Während einer Veranstaltung des AfD-Landtagsabgeordneten Wolfgang Gedeon im September letzten Jahres kam es zu gewaltsamen Übergriffen durch Veranstaltungsteilnehmende und die Polizei gegen eine junge, protestierende Frau (Sie wünscht, anonym zu bleiben). Trotz des ihr geschehenen Unrechts muss sie sich zum Julibeginn für ihr demokratisches Engagement vor Gericht verantworten: Der fadenscheinige Tatvorwurf lautet „Angriff auf Vollstreckungsbeamte“. Durch dieses Vorgehen gefährdet die Polizei Konstanz mit Hilfe der Staatsanwaltschaft Konstanz legitimen Protest gegen menschenverachtendes Gedankengut, schützt dessen Wortführer und versucht, von ihrem eigenen Fehlverhalten abzulenken.

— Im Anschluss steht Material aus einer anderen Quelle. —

(** The program of a VCL file; [None] is never reached. *)
Definition load_vcl_file (path : bytes) : option (result VclProgram startup_error) :=
  match read_to_string path with
  | None => Some (Err (VclUnreadable path))
  | Some source =>
      match load_vcl source with
      | Some (Ok program) => Some (Ok program)
      | Some (Err e) => Some (Err (VclRejected e))
      | None => None
      end
  end.

(** Without an address on the command line, the first of the program's backends. *)
Definition with_vcl_backend (program : VclProgram) (c : CliArgs) : CliArgs :=
  match ca_backend_addr c, extract_backends program with
  | None, (_, addr) :: _ =>
      mkCliArgs (ca_listen_addr c) (Some addr) (ca_vcl_file c) (ca_config_file c) (ca_storage_spec c) (ca_admin_addr c) (ca_workdir c) (ca_hash_type c)
  | _, _ => c
  end.

(** [ServerRuntime::new]; [None] is the panic of a log without room for a record. *)
Definition ServerRuntime_new (args : CliArgs) : option (result (ServerRuntime * CliArgs) startup_error) :=
  match match ca_config_file args with Some path => load_config path | None => Ok CacheConfig_default end with
  | Err e => Some (Err (BadConfig e))
  | Ok config =>
      match match ca_vcl_file args with
            | Some path =>
                match load_vcl_file path with
                | Some (Ok program) => Some (Ok (Some program, with_vcl_backend program args))
                | Some (Err e) => Some (Err e)
                | None => None
                end
            | None => Some (Ok (None, args))
            end with
      | None => None
      | Some (Err e) => Some (Err e)
      | Some (Ok (vcl, args)) =>
          let log_size := match parse_size (lg_size (cc_logging config)) with Ok n => n | Err _ => 80 * 1024 * 1024 end in
          match RingBuffer_new (log_size / 128) with
          | None => None
          | Some log =>
              let hash := choose_hash (ca_hash_type args) in
              match parse_storage_spec (ca_storage_spec args) with
              | Err e => Some (Err e)
              | Ok storage => Some (Ok (mkServerRuntime config log hash storage vcl DEFAULT_DRAIN_TIMEOUT, args))
              end
          end
      end
  end.

End start.

(* ------------------------------------------------------------------ *)
(** ** The command line is read back *)

Definition print_addr (a : SocketAddr) : bytes :=
  match sa_ip a with V4 n => print_ipv4 n | V6 _ => [] end ++ str ":" ++ show_u64 (sa_port a).

(** An IPv4 address with a port. *)
Definition addr_ok (a : SocketAddr) : Prop :=
  (match sa_ip a with V4 n => 0 ≤ n < 2 ^ 32 | V6 _ => False end) ∧ 0 ≤ sa_port a ≤ 65535.

Lemma digit_val_hex b d : digit_val b = Some d → hex_digit_val 10 b = Some d.
Proof. destruct b; vm_compute; congruence. Qed.

Lemma read_digits_parse max md s : ∀ count acc v,
  parse_digits max acc s = Some v → (count + length s ≤ md)%nat →
  read_digits_of 10 max md count acc s = Some (v, (count + length s)%nat, []).
Proof.
  induction s as [|b s IH]; intros count acc v; cbn [parse_digits read_digits_of length]; [intros [= <-] _; by rewrite Nat.add_0_r|].
  destruct (digit_val b) as [d|] eqn:Ed; [|done]. rewrite (digit_val_hex _ _ Ed).
  destruct (10 * acc + d <=? max) eqn:Em; [|done]. intros Hp Hlen. replace (acc * 10 + d) with (10 * acc + d) by lia.
  assert ((max <? 10 * acc + d) = false) as -> by (apply Z.leb_le in Em; by apply Z.ltb_ge).
  assert ((md <? S count)%nat = false) as -> by (apply Nat.ltb_ge; lia). cbn [orb].
  rewrite (IH _ _ _ Hp) by lia. do 2 f_equal. f_equal. lia.
Qed.

Lemma read_port_print p : 0 ≤ p ≤ 65535 → read_port (x3a :: show_u64 p) = Some (p, []).
Proof.
  intros Hp. unfold read_port. rewrite read_given_char_same. cbn [mbind option_bind]. unfold read_radix_number.
  assert (Hd : parse_digits 65535 0 (show_u64 p) = Some p) by (apply show_fuel_parse; simpl; lia).
  rewrite (read_digits_parse _ _ _ 0 0 p Hd) by lia. cbn [mbind option_bind].
  destruct (show_u64_cons p) as (c & s & E). rewrite E. cbn [length]. done.
Qed.

Lemma parse_print_addr a : addr_ok a → parse_socket_addr (print_addr a) = Some a.
Proof.
  destruct a as [[n|n] p]; intros [Hn Hp]; [|done]. cbn [sa_ip sa_port] in *.
  unfold parse_socket_addr, read_socket_addr_v4, print_addr. cbn [sa_ip sa_port].
  change (str ":" ++ show_u64 p) with (x3a :: show_u64 p). rewrite read_ipv4_print by done.
  cbn [mbind option_bind]. by rewrite read_port_print.
Qed.

(** The arguments that say the same as a setting. *)
Definition show_args (c : CliArgs) : list bytes :=
  [str "-a"; print_addr (ca_listen_addr c); str "-T"; print_addr (ca_admin_addr c); str "-s"; ca_storage_spec c]
  ++ match ca_backend_addr c with Some a => [str "-b"; print_addr a] | None => [] end
  ++ match ca_vcl_file c with Some f => [str "-f"; f] | None => [] end
  ++ match ca_config_file c with Some f => [str "-C"; f] | None => [] end
  ++ match ca_workdir c with Some d => [str "-n"; d] | None => [] end.

(** A setting of the server can be given on its command line: every address, file,
    store and directory is read back from its options, the hash table apart, which no
    option sets. *)
Theorem args_roundtrip c :
  addr_ok (ca_listen_addr c) → addr_ok (ca_admin_addr c) →
  match ca_backend_addr c with Some a => addr_ok a | None => True end → ca_hash_type c = str "critbit" →
  parse_args (show_args c) CliArgs_default = RunWith c.
Proof.
  destruct c as [la ba vf cf ss aa wd ht]. cbn [ca_listen_addr ca_admin_addr ca_backend_addr ca_hash_type].
  intros Hl Ha Hb ->. unfold show_args. cbn [ca_listen_addr ca_admin_addr ca_backend_addr ca_storage_spec ca_vcl_file ca_config_file ca_workdir].
  assert (Hstep : ∀ o set v rest d, match_str value_options o = Some set → parse_args (o :: v :: rest) d = parse_args rest (set v d)).
  { intros o set v rest d E. cbn [parse_args]. by rewrite E. }
  cbn [app]. rewrite (Hstep _ set_listen) by reflexivity. rewrite (Hstep _ set_admin) by reflexivity.
  rewrite (Hstep _ set_storage) by reflexivity. unfold set_listen, set_admin. rewrite !parse_print_addr by done.
  destruct ba as [a|]; [cbn [app]; rewrite (Hstep _ set_backend) by reflexivity; unfold set_backend;
    rewrite parse_print_addr by done|];
  (destruct vf; [cbn [app]; rewrite (Hstep _ set_vcl_file) by reflexivity|]);
  (destruct cf; [cbn [app]; rewrite (Hstep _ set_config_file) by reflexivity|]);
  (destruct wd; [cbn [app]; rewrite (Hstep _ set_workdir) by reflexivity|]); reflexivity.
Qed.

(** Whatever the command line, the table is the critbit tree: no option chooses
    another one. *)
Lemma hash_never_chosen args : ∀ c c',
  ca_hash_type c = str "critbit" → parse_args args c = RunWith c' → choose_hash (ca_hash_type c') = CritbitTree.
Proof.
  assert (Hset : ∀ o set v c, match_str value_options o = Some set → ca_hash_type (set v c) = ca_hash_type c).
  { intros o set v c H. apply match_str_Some in H; [|apply (bool_decide_unpack _); vm_compute; exact I].
    repeat (apply elem_of_cons in H as [[= _ ->]|H]; [unfold set_listen, set_admin; by try destruct (parse_socket_addr v)|]).
    by apply elem_of_nil in H. }
  remember (length args) as n eqn:Hn. revert args Hn. induction (lt_wf n) as [n _ IH]. intros args -> c c' Hc.
  destruct args as [|arg args]; cbn [parse_args]; [intros [= <-]; by rewrite Hc|].
  destruct (match_str value_options arg) as [set|] eqn:E.
  - destruct args as [|v args]; [intros [= <-]; by rewrite Hc|].
    apply (IH (length args)); [simpl; lia|done|]. by rewrite (Hset _ _ _ _ E).
  - by case_match; intros [=].
Qed.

Wir als OAT Konstanz wurden von der betroffenen Frau kontaktiert, um uns mit ihrem Fall an die Öffentlichkeit zu wenden. Für uns als Antifaschist*innen ist klar: Betroffen ist eine, gemeint sind wir alle!

Zur Finanzierung des Prozesses bitten wir um Spenden, am Ende des Textes finden sich die entsprechenden Kontodaten. Wir bedanken uns!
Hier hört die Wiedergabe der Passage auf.